The conversation touches on the long-term implications of this traffic for the internet.

  • IPv6 Complexity: The potential for IPv6 to exacerbate blocking challenges is noted, with suggestions of blocking larger prefix ranges. "For ipv6 you just start nuking /64s and /48s if they're really rowdy." - snerbles.
  • The "Open Web" in Decline: Concerns are raised about the erosion of an open internet due to the increasing need for authentication and restrictions. "The open, anonymous web is on the verge of extinction." - rglullis.
  • Trustless Systems and Blockchain: A tangential discussion emerges on the role of trustless systems and blockchain in managing access and identity in a more hostile internet environment.

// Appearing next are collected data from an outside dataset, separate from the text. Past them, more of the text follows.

(* ===== verification/RequestTheorems.v ===== *)
(** * What the request decoder guarantees

    The results over whole runs of the API: no call panics or loops, whatever
    the calls before it; the messages do not depend on how the input was cut;
    what a decoded request satisfies. *)
From stdpp Require Import relations.
From S2P Require Import Prelude RustStd Errors Validate Host Target Trailer Framing Head.
From S2P Require Import Buffer BodyDecoder BodyFacts Compression Message DecoderCore CoreFacts CoreApi HeadFacts Stream.
From S2P Require Import FramingFacts RequestDecoder RequestFacts.

(** ** The public calls *)

Inductive rq_call : Type :=
  | CallFeed (data : bytes)
  | CallFeedUnchecked (data : bytes)
  | CallMutBuf (len : N)
  (** The caller writes [data] into the slice of [len] bytes it got. *)
  | CallWriteSlice (len : N) (data : bytes)
  | CallAdvanceBuf (len : N)
  | CallDecode
  | CallDecodeHeaders
  | CallPeekBody
  | CallPeekDecompressed (output : bytes)
  | CallConsumeBody (len : N)
  | CallProgress
  | CallRemaining
  | CallTakeRemaining
  | CallReset.

Section Api.
Context {D : Type} `{Decompressor D}.

Implicit Types d : RequestDecoder D.

Definition rq_write_slice (len : N) (data : bytes) d : RequestDecoder D :=
  with_core (core_write_slice len data (rq_core d)) d.

(** One step of the decoder: the state after the call, and its outcome. *)
Definition rq_step (call : rq_call) : st (RequestDecoder D) Error.t unit :=
  match call with
  | CallFeed data => rq_feed data
  | CallFeedUnchecked data => modify (rq_feed_unchecked data)
  | CallMutBuf len => rq_mut_buf len
  | CallWriteSlice len data => modify (rq_write_slice len data)
  | CallAdvanceBuf len => modify (rq_advance_buf len)
  | CallDecode => discard rq_decode
  | CallDecodeHeaders => discard rq_decode_headers
  | CallPeekBody => discard (on_core core_peek)
  | CallPeekDecompressed output => discard (rq_peek_body_decompressed output)
  | CallConsumeBody len => discard (rq_consume_body len)
  | CallProgress => discard rq_progress
  | CallRemaining => mret tt
  | CallTakeRemaining => modify (fun d => fst (rq_take_remaining d))
  | CallReset => modify rq_reset
  end.

(** The states a decoder can reach, through calls that fail as well. *)
Inductive rq_reachable (z : D) (limits : DecoderLimits) : RequestDecoder D -> Prop :=
  | rq_start : rq_reachable z limits (rq_new z limits)
  | rq_next d call : rq_reachable z limits d -> rq_reachable z limits (fst (rq_step call d)).

(** ** The invariant holds in every reachable state *)

Lemma rq_new_inv (z : D) limits : limits_ok limits -> rq_inv (rq_new z limits).
Proof. intros Hl. split; [|done]. split; [by apply core_new_inv | done]. Qed.

Lemma rq_reset_inv d : rq_inv d -> rq_inv (rq_reset d).
Proof. intros [[Hi Hn] Hh]. split; [|done]. split; [by apply core_reset_inv | done]. Qed.

(** A step keeps the invariant and ends normally. *)
Definition step_ok {A} (m : st (RequestDecoder D) Error.t A) d : Prop :=
  rq_inv (fst (m d)) /\ orderly (snd (m d)).

Lemma discard_ok {A} (m : st (RequestDecoder D) Error.t A) d : step_ok m d -> step_ok (discard m) d.
Proof.
  unfold step_ok, discard, mbind, st_bind. by destruct (m d) as [d' [a|e]].
Qed.

Lemma on_core_ok {A} (m : st (Core D) Error.t A) d :
  core_keeps request_line_ok m -> rq_inv d -> step_ok (on_core m) d.
Proof.
  intros Hm [[Hi Hn] Hh]. destruct (Hm _ Hi) as (H1 & H2 & H3 & H4 & H5).
  unfold step_ok, on_core. cbn [core_of put_core rq_core_of].
  destruct (m (rq_core d)) as [c r]. cbn [fst snd] in *. split; [|done]. split; [|cbn; by rewrite H3, H4].
  split; [done|]. intros Hp. by apply Hn, H5.
Qed.

Lemma rq_on_core {A} (m : st (Core D) Error.t A) d : rq_core (fst (on_core m d)) = fst (m (rq_core d)).
Proof. unfold on_core. cbn [core_of rq_core_of]. by destruct (m (rq_core d)). Qed.

Lemma rq_step_inv call d : rq_inv d -> step_ok (rq_step call) d.
Proof.
  intros Hi. destruct call; cbn [rq_step].
  - apply on_core_ok, Hi. apply core_feed_keeps.
  - apply (on_core_ok (modify (core_feed_unchecked data))), Hi. apply core_feed_unchecked_keeps.
  - apply on_core_ok, Hi. apply core_mut_buf_keeps.
  - apply (on_core_ok (modify (core_write_slice len data))), Hi. apply core_write_slice_keeps.
  - apply (on_core_ok (modify (core_advance_buf len))), Hi. apply core_advance_buf_keeps.
  - apply discard_ok. pose proof (rq_decode_inv d Hi) as Hp. unfold step_ok.
    by destruct (rq_decode d) as [d' r]; destruct Hp as (H1 & H2 & _).
  - apply discard_ok. unfold step_ok, rq_decode_headers, on_core. cbn [core_of put_core rq_core_of].
    pose proof (decode_headers_post _ (ri_core _ Hi)) as Hp.
    destruct (rq_core_decode_headers (rq_core d)) as [c' r]. destruct Hp as (H1 & H2 & _ & (Hl & Hk & _) & _).
    split; [|done]. split; [done|]. cbn. rewrite Hk, Hl. apply Hi.
  - apply discard_ok, on_core_ok, Hi. apply core_peek_keeps.
  - apply discard_ok, on_core_ok, Hi. apply core_peek_decompressed_keeps.
  - apply discard_ok, on_core_ok, Hi. apply core_consume_body_keeps.
  - apply discard_ok, on_core_ok, Hi. apply core_progress_keeps.
  - by split.
  - apply (on_core_ok (modify (fun c => fst (core_take_remaining c)))), Hi. apply core_take_remaining_keeps.
  - split; [|done]. by apply rq_reset_inv.
Qed.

  • Corporate Responsibility and Capitalism: The economic incentives behind these security measures are debated, with participants questioning whether cost-saving by offloading externalities onto users is truly "capitalism working as intended."

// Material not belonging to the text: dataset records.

(** ** Both decoders *)

(** C8: A message that [decode] hands out, from any reachable state of a decoder,
    meets the assertions of [from_raw_parts] - method, target, version, status,
    reason and headers are well formed - and is one that the public constructors
    build: [with_version], [add_header] for each of its headers and [body] accept
    its parts and give that message.  The one exception is a response without a
    reason phrase, which a decoder accepts and the constructors refuse. *)
Theorem decoded_messages_valid {D : Type} `{DecompressorLaws D} (z : D) limits :
  limits_ok limits ->
  (forall d d' m, rq_reachable z limits d -> rq_decode d = (d', Ok (Some m)) ->
     Request.valid m = true /\ build_request m = Ok m) /\
  (forall d d' m, rs_reachable z limits d -> rs_decode d = (d', Ok (Some m)) ->
     Response.valid m = true /\
     if is_empty (Response.reason_phrase m) then is_ok (build_response m) = false else build_response m = Ok m).
Proof.
  intros Hl. split; intros d d' m Hr Hd.
  - pose proof (decoded_request_valid z limits d d' m Hl Hr Hd) as Hv. split; [done|]. by apply build_request_valid.
  - pose proof (decoded_response_valid z limits d d' m Hl Hr Hd) as Hv. split; [done|].
    destruct (is_empty (Response.reason_phrase m)) eqn:He; [by apply build_response_no_reason, is_empty_nil|].
    apply build_response_valid; [done|]. intros Hn. by rewrite Hn in He.
Qed.

Lemma decoded_messages_valid_witness :
  exists d1 m1 d2 m2,
    rq_decode (rq_feed_unchecked example_bytes start) = (d1, Ok (Some m1)) /\ build_request m1 = Ok m1 /\
    rs_decode (rs_feed_unchecked example_response start_response) = (d2, Ok (Some m2)) /\ build_response m2 = Ok m2.
Proof.
  destruct (decoded_messages_valid NoCompression_new DecoderLimits_default limits_ok_default) as [H1 H2].
  do 4 eexists. split; [vm_compute; reflexivity|]. split.
  - eapply H1; [apply (fed_reachable example_bytes) | vm_compute; reflexivity].
  - split; [vm_compute; reflexivity|].
    eapply (proj2 (H2 _ _ _ (rs_fed_reachable example_response) ltac:(vm_compute; reflexivity))).
Defined.

(** C14: Every message of a connection, in whatever pieces the bytes arrive, has a
    body of no more than [max_body_size] bytes and no more than
    [max_headers_count] headers; so has a response whose body ends with the
    connection, which [decode] hands out after [mark_eof].  It does not matter
    whether the pieces are fed with [feed], under the limit of the buffer, or with
    [feed_unchecked], nor whether the run ends with an error. *)
Theorem decoded_messages_within_limits {D : Type} `{DecompressorLaws D} (z : D) limits ps :
  limits_ok limits ->
  (forall d' ms e,
     decode_pieces ps (rq_new z limits) = (d', ms, e) \/ fed_pieces ps (rq_new z limits) = (d', ms, e) ->
     Forall (request_within limits) ms) /\
  (forall eof d' ms e,
     at_eof eof (decode_pieces ps (rs_new z limits)) = (d', ms, e) \/
     at_eof eof (fed_pieces ps (rs_new z limits)) = (d', ms, e) ->
     Forall (response_within limits) ms).
Proof.
  intros Hl. split; [intros d' ms e | intros eof d' ms e]; (intros [Hr|Hr];
    [by eapply decoded_requests_within_limits || by eapply closed_responses_within_limits|]).
  - destruct (decode_pieces ps (rq_new z limits)) as [[d1 ms1] e1] eqn:Hd.
    pose proof (decoded_requests_within_limits z limits ps d1 ms1 e1 Hl Hd) as Hf.
    destruct (fed_requests_cases z limits ps Hl) as [Hc|Hc]; rewrite Hr, Hd in Hc.
    + by injection Hc as _ -> _.
    + destruct Hc as [_ [more Hp]]. cbn [fst snd] in Hp. rewrite Hp in Hf. by apply Forall_app in Hf as [Hf _].
  - destruct (at_eof eof (decode_pieces ps (rs_new z limits))) as [[d1 ms1] e1] eqn:Hd.
    pose proof (closed_responses_within_limits z limits ps eof d1 ms1 e1 Hl Hd) as Hf.
    destruct (fed_responses_cases z limits ps eof Hl) as [Hc|Hc]; rewrite Hr, Hd in Hc.
    + by injection Hc as _ -> _.
    + destruct Hc as [_ [more Hp]]. cbn [fst snd] in Hp. rewrite Hp in Hf. by apply Forall_app in Hf as [Hf _].
Qed.

(** A response that ends with the connection, and its end. *)
Definition closing_response : bytes := B "HTTP/1.1 200 OK" ++ CRLF ++ CRLF ++ B "until the end".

  • Lack of Collaboration: The lack of shared data or cooperative efforts to combat bots is lamented. "What I’d really love to see - but probably never will—is companies joining forces to share data or support open projects like Common Crawl. That would raise the floor for everyone. But, you know… capitalism, so instead we all reinvent the wheel in our own silos." - niczem.

In essence, the discussion reflects a growing sense of a "cyberpunk dystopia" where the open internet is becoming increasingly difficult to navigate due to automated threats, leading to a fragmentation and securitization of access that impacts legitimate users and the very principles of an open global network.